The flat spot between the eyebrows, a finger or two wide, is the glabella. Traditional gwansang gave it the weighty name myeonggung (命宮), the ‘life palace’, and psychology has clocked how fast impressions form around this very area.

A big name gathers big stories. Here is where the stories came from, next to the research that keeps you from taking them at face value.

Editorial markA plate for examining the names a culture placed on the face.

01

Location plate

The glabella, a hand-span between the brows

Gwansang cultural atlas with the Life palace zone highlighted in goldThe gold line marks the glabella (between the brows) on a cultural atlas. It does not describe a person.
EDITOR'S PLATE NOTEThe gold line marks the glabella (between the brows) on a cultural atlas. It does not describe a person.

On the plate, the myeonggung is the smooth plane between the two eyebrows. Anatomy calls it the glabella, the polished front of the frontal bone.

On the traditional thirteen-part midline chart the same spot appears as indang (印堂). The name uses the character for ‘seal’ (印), and the customary gloss likens it to the place where a seal is pressed; on twelve-palace charts the identical spot is labeled the life palace.

Plate label
命宮 · 印堂
Anatomical term
glabella (between the brows)
02

Name and tradition

The weight of the name ‘life palace’

The Encyclopedia of Korean Culture's gwansang entry lists the twelve palaces beginning with the myeonggung, and that first position is commonly read as a sign of how much the old readers prized this spot as the center of the impression.
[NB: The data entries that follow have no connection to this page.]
Lemma accept_failure_exits e evs :
  epoll_inv e -> batch_ok e evs -> Exists (accept_fails (e_listener e)) evs ->
  exists msg, handle_events e evs = Exit msg.
Proof.
  revert e. induction evs as [|ev evs IH]; intros e Hinv Hb Hex; [by apply Exists_nil in Hex|].
  destruct (batch_next e ev evs Hinv Hb) as (H & _ & Hnext). cbn [handle_events].
  apply Exists_cons in Hex as [(Hfd & Herr & Hacc)|Hex].
  { unfold handle_event. rewrite Herr, Hfd, !Z.eqb_refl. cbn [negb]. unfold on_accept.
    destruct (ev_accept ev); [done|]. rewrite Hacc. by eexists. }
  destruct (handle_event e ev) as [e1|msg|f]; [|by eexists|done].
  destruct H as (Hinv1 & Hlis & _). rewrite outcome_ret_bind. apply IH; [done|by apply Hnext|by rewrite Hlis].
Qed.

(** The connections with an event still to come have not been touched. *)
Lemma handled_in_same e evs ev e1 :
  epoll_inv e -> batch_ok e evs -> (ev, e1) ∈ handled_in e evs -> ev_fd ev <> e_listener e ->
  (ev_fd ev ∈ dom (l_socks (e_loop e))) /\ same_conn (e_loop e) (e_loop e1) (ev_fd ev).
Proof.
  revert e. induction evs as [|ev0 evs IH]; intros e Hinv Hb Hin Hne; [by apply not_elem_of_nil in Hin|].
  pose proof Hb as (_ & Hreg & _). rewrite Forall_forall in Hreg.
  assert (ev ∈ ev0 :: evs -> ev_fd ev ∈ dom (l_socks (e_loop e))) as Hopen.
  { intros Hev%Hreg. rewrite (inv_interest e Hinv) in Hev. by apply elem_of_union in Hev as [?%elem_of_singleton|]. }
  destruct (batch_next e ev0 evs Hinv Hb) as (H & Hnot & Hnext). cbn [handled_in] in Hin.
  apply elem_of_cons in Hin as [[= -> ->]|Hin]; [split; [apply Hopen, list_elem_of_here|done]|].
  destruct (handle_event e ev0) as [e2|msg|f]; [|by apply not_elem_of_nil in Hin..].
  destruct H as (Hinv2 & Hlis & _ & Hsame). assert (ev ∈ evs) as Hev by (by eapply handled_in_batch).
  assert (ev_fd ev ∈ dom (l_socks (e_loop e))) as Hd by (apply Hopen; by apply list_elem_of_further).
  split; [done|]. destruct (IH e2 Hinv2 (Hnext e2 eq_refl) Hin) as [_ Hs]; [by rewrite Hlis|].
  apply (same_conn_trans _ _ (e_loop e2)); [|exact Hs]. apply Hsame; [|done]. intros E. apply Hnot. rewrite <- E. by apply list_elem_of_fmap_2.
Qed.

Lemma ereach_inv e0 e : epoll_inv e0 -> ereach e0 e -> epoll_inv e /\ e_listener e = e_listener e0.
Proof.
  intros H0 Hr. induction Hr as [|e wait e' _ [IH Hlis] Hw Hs]; [done|].
  destruct wait as [errno|evs]; simpl in Hs, Hw.
  - destruct (errno =? EINTR); [|done]. by injection Hs as <-.
  - pose proof (handle_events_ok e evs IH Hw) as H.
    rewrite Hs in H. destruct H. split; [done|congruence].
Qed.

End Server.

Lemma epoll_main_inv argv1 a create ctl events pr e :
  epoll_main argv1 a create ctl events = Ret (pr, e) -> sigpipe_ignored pr = true /\ epoll_inv e.
Proof.
  unfold epoll_main. intros (t & Ht & H)%outcome_bind_inv.
  apply outcome_bind_inv in H as ([listener port] & _ & H). apply outcome_bind_inv in H as (_ & _ & H).
  apply peer_state_init_ok in Ht as [Ht _]; [|done]. destruct (create <? 0); [done|].
  apply outcome_bind_inv in H as (e1 & He & H). destruct events; [|done]. injection H as <- <-. split; [done|].
  unfold epoll_ctl_add in He. destruct (ctl && _); [|done]. injection He as <-.
  split; cbn [e_loop e_interest e_listener l_table l_socks].
  - done.
  - rewrite dom_empty. apply not_elem_of_empty.
  - by rewrite dom_insert_L, !dom_empty_L.
  - intros fd. rewrite dom_empty. by intros ?%not_elem_of_empty.
Qed.

(** ** Properties *)

(** C4 [epoll_serves]: whatever [epoll_wait] reports, batch after batch, and
    whatever [accept], [recv], [send] and [epoll_ctl] answer: no index leaves the
    peer table and no system call is made on a descriptor that was closed. Every
    event is handled on the connection it was reported for, which nothing earlier in
    the batch has closed, replaced or touched. The process ends only when
    [epoll_wait] fails or a call made for an event of the batch does: an error on the
    listening socket, an [accept] that fails with another errno than the four that
    are ignored, an [fcntl] on a new connection or an [epoll_ctl] that the kernel
    refuses; no byte and no reset of a peer is among the causes. Such an [accept]
    always ends it, so clients that use up the descriptors of the process do
    (EMFILE). The interest set is the listener and the open connections, each watched for input
    exactly when nothing is staged for it, and for output when something is; and on
    each of them what was sent and what is staged is '*' and the increment of the
    payload received. *)
Theorem epoll_serves (strerror : Z -> string) argv1 start create ctl events (pr : proc) (e0 e : epoll)
    (wait : Z + list event) :
  epoll_main argv1 start create ctl events = Ret (pr, e0) -> ereach strerror pr e0 e -> wait_ok strerror pr e wait ->
  match iterate strerror pr e wait with
  | Ret _ => True
  | Exit _ => match wait with inl errno => errno <> EINTR | inr evs => Exists (refused (e_listener e0)) evs end
  | Fault _ => False
  end /\
  (forall evs, wait = inr evs ->
    (Exists (accept_fails (e_listener e0)) evs -> exists msg, iterate strerror pr e wait = Exit msg) /\
    forall ev e1, (ev, e1) ∈ handled_in strerror pr e evs -> ev_fd ev <> e_listener e0 ->
      (ev_fd ev ∈ dom (l_socks (e_loop e))) /\ same_conn (e_loop e) (e_loop e1) (ev_fd ev)) /\
  dom (e_interest e) = {[e_listener e0]} ∪ dom (l_socks (e_loop e)) /\
  forall fd, fd ∈ dom (l_socks (e_loop e)) ->
    exists st s recvd pend fst pl,
      e_interest e !! fd = Some (status_events st) /\ st <> fd_status_NORW /\
      (want_read st = true -> pend = []) /\ (st = fd_status_W -> pend <> []) /\
      l_socks (e_loop e) !! fd = Some s /\
      l_input (e_loop e) !! fd = Some (recvd ++ rx_bytes (rx s)) /\
      peer_pending (l_table (e_loop e)) fd = Ret pend /\
      framed recvd fst pl /\ wire s ++ pend = STAR :: (incr <$> pl).
Proof.
  intros Hstart Hreach Hwait. destruct (epoll_main_inv _ _ _ _ _ _ _ Hstart) as [Hpr H0].
  destruct (ereach_inv strerror pr Hpr e0 e H0 Hreach) as [Hinv Hl]. split; [|split; [|split]].
  - destruct wait as [errno|evs]; simpl.
    + by destruct (Z.eqb_spec errno EINTR).
    + pose proof (handle_events_ok strerror pr Hpr e evs Hinv Hwait) as H. rewrite Hl in H.
      by destruct (handle_events strerror pr e evs).
  - intros evs ->. rewrite <- Hl. split; [by apply accept_failure_exits|].
    intros ev e1. by apply handled_in_same.
  - rewrite <- Hl. apply Hinv.
  - intros fd Hin. destruct (inv_conns e Hinv fd Hin) as (_ & st & Hci & Hne & Hint).
    destruct (conn_inv_protocol _ _ _ Hci) as (s & recvd & pend & fst & pl & H1 & H2 & H3 & H4 & H5 & H6 & H7).
    exists st, s, recvd, pend, fst, pl. repeat (split; [done|]). split; [intros Hr; by apply H6|]. done.
Qed.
Classics in the Mayi Xiangfa lineage are said to have praised a bright, open myeonggung, but that is the rhetoric of an old culture, and the shape of a glabella is not used to judge anyone's future.

03

Psychology in contrast

Tenth-of-a-second impressions and thin slices

In a widely cited 2006 experiment, Willis and Todorov reported that people form trustworthiness impressions from about 100 milliseconds of seeing a face, and that more time barely changed the judgment. Since the gaze lands first around the eyes and glabella, impressions of this spot set especially fast.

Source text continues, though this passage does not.